Stored data:

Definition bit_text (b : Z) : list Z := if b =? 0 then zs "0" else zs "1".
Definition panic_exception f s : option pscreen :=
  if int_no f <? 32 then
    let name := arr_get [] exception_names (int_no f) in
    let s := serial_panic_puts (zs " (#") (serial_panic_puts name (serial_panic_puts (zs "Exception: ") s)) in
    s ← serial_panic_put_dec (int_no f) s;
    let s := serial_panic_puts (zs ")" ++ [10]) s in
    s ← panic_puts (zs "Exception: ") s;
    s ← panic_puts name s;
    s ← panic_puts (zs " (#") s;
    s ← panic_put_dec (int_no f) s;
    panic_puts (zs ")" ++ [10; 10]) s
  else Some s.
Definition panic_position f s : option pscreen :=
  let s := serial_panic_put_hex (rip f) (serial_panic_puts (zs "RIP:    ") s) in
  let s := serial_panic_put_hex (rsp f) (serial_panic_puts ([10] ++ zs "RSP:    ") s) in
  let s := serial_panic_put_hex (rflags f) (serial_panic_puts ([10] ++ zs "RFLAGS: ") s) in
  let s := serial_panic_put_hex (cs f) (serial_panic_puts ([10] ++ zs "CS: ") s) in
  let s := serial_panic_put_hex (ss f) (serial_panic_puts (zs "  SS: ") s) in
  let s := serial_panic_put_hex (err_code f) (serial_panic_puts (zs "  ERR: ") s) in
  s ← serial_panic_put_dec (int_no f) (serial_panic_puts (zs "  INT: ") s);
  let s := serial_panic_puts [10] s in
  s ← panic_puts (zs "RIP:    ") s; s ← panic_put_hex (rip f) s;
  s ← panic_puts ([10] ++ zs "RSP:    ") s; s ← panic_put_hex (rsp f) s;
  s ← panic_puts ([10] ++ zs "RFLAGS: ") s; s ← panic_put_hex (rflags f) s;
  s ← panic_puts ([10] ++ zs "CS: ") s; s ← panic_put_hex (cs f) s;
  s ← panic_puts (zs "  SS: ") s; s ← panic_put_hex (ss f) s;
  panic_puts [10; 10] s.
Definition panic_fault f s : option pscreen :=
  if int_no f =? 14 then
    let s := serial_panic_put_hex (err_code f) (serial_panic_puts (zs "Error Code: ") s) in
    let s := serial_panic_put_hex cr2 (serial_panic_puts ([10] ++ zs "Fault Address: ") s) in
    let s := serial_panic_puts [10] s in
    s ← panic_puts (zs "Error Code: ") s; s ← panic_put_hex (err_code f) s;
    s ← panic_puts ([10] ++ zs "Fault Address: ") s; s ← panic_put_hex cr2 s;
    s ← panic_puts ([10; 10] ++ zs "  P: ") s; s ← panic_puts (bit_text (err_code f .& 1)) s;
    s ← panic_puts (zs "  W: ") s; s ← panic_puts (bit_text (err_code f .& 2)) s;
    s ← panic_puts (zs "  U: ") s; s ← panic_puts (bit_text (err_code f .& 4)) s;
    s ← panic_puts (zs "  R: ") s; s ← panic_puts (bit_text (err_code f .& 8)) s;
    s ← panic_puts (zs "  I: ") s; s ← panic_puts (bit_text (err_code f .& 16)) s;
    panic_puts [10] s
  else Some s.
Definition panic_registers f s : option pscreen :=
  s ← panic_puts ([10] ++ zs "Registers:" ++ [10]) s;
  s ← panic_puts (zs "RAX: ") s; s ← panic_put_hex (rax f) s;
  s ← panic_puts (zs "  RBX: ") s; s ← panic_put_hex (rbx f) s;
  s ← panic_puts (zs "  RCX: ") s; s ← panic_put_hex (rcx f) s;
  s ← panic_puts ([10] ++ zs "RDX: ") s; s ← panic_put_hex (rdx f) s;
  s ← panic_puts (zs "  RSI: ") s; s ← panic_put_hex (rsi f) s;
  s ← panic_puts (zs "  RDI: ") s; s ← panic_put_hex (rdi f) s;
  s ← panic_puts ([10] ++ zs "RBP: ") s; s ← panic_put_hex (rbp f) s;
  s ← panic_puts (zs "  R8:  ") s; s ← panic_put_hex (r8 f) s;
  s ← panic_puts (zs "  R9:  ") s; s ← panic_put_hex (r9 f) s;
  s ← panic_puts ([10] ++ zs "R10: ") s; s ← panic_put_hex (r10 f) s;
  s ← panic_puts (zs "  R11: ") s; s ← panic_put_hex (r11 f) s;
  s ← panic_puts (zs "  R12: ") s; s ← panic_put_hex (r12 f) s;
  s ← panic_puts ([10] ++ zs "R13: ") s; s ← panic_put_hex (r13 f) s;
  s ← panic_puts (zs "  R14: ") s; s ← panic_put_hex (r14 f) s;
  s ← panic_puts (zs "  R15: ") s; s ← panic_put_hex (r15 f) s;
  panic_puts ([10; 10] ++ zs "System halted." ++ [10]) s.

...

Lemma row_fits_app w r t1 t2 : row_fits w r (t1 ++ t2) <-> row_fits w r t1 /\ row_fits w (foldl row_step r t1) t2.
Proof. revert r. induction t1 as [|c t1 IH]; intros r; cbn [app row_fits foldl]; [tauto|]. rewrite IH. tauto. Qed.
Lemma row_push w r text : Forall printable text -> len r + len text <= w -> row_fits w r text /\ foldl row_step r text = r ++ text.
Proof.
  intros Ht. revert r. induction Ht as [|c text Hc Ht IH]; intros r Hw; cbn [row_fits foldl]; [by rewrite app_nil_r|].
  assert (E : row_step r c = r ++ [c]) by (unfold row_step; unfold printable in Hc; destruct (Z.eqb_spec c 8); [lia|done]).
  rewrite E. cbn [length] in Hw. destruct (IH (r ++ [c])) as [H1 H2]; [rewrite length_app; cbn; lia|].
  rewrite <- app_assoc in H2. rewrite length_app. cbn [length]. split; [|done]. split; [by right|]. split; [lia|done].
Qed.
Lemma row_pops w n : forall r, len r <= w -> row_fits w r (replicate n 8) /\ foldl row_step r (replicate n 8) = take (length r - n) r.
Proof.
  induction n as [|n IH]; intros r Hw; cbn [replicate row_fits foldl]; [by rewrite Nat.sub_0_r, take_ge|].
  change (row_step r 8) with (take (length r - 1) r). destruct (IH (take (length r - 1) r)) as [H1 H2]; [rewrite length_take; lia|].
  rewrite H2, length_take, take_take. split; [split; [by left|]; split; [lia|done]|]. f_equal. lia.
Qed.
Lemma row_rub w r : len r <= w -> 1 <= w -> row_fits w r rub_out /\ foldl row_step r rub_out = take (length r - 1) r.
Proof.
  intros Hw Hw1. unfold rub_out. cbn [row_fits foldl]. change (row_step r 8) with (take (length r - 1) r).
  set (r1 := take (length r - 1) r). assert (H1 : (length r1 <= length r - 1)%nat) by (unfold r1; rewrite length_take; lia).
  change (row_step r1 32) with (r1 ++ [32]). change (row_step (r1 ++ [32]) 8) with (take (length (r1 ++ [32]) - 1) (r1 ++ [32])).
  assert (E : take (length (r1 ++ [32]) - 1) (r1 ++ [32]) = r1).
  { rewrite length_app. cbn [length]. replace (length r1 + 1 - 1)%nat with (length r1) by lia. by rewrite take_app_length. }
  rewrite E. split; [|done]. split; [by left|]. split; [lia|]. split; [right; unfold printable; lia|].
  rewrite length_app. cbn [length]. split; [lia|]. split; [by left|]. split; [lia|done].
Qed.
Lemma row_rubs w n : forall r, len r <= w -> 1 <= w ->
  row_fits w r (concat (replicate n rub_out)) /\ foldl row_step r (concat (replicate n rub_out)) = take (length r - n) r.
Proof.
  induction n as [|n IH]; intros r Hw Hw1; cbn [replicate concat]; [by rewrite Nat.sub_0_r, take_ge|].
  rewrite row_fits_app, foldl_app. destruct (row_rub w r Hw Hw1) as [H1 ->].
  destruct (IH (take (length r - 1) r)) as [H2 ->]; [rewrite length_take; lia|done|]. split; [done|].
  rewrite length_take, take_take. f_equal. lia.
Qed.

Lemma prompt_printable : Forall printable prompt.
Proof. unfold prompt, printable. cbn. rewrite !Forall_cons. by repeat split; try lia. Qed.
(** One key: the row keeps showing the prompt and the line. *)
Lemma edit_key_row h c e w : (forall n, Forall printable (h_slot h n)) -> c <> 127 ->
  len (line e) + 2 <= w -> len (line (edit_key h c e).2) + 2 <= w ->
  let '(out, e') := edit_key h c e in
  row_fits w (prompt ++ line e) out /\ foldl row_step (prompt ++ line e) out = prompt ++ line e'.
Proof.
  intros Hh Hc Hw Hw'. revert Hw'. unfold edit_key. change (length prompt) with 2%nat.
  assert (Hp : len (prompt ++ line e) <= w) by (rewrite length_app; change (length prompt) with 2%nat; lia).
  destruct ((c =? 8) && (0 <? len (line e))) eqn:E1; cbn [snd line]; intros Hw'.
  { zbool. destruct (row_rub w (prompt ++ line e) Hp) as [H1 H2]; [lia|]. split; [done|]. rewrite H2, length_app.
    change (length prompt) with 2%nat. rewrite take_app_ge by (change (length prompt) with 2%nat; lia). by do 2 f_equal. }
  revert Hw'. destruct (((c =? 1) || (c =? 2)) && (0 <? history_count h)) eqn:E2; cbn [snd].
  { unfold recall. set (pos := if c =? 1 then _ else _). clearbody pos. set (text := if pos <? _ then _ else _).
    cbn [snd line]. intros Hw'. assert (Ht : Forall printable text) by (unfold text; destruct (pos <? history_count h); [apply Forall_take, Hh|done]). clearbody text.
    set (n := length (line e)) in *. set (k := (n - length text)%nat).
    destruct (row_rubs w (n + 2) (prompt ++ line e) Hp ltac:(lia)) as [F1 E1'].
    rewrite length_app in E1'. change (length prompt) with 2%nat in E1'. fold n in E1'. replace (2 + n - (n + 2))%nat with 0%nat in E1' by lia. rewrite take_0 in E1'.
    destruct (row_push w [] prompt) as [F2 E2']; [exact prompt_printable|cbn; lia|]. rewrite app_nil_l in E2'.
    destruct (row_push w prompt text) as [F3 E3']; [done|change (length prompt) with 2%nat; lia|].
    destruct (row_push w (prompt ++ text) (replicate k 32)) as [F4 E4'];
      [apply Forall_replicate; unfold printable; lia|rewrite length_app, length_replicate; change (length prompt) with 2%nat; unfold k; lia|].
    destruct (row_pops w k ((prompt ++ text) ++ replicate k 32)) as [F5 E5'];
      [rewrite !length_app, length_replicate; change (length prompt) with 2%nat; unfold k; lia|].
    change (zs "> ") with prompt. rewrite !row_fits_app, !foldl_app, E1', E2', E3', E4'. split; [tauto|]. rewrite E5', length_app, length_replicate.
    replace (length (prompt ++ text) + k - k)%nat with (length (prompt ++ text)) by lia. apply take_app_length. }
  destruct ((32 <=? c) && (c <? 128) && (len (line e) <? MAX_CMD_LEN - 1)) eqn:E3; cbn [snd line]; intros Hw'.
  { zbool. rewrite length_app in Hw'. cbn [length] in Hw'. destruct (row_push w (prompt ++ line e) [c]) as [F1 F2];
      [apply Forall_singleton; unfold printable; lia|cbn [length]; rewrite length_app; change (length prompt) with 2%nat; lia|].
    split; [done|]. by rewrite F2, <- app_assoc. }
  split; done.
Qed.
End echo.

Assignment = For the lines above, output exactly those from the line containing "Definition bit_text (b" through the line containing "s ← serial_panic_put_dec (int_no f) s;", and skip the others.

Solution =
Definition bit_text (b : Z) : list Z := if b =? 0 then zs "0" else zs "1".
Definition panic_exception f s : option pscreen :=
  if int_no f <? 32 then
    let name := arr_get [] exception_names (int_no f) in
    let s := serial_panic_puts (zs " (#") (serial_panic_puts name (serial_panic_puts (zs "Exception: ") s)) in
    s ← serial_panic_put_dec (int_no f) s;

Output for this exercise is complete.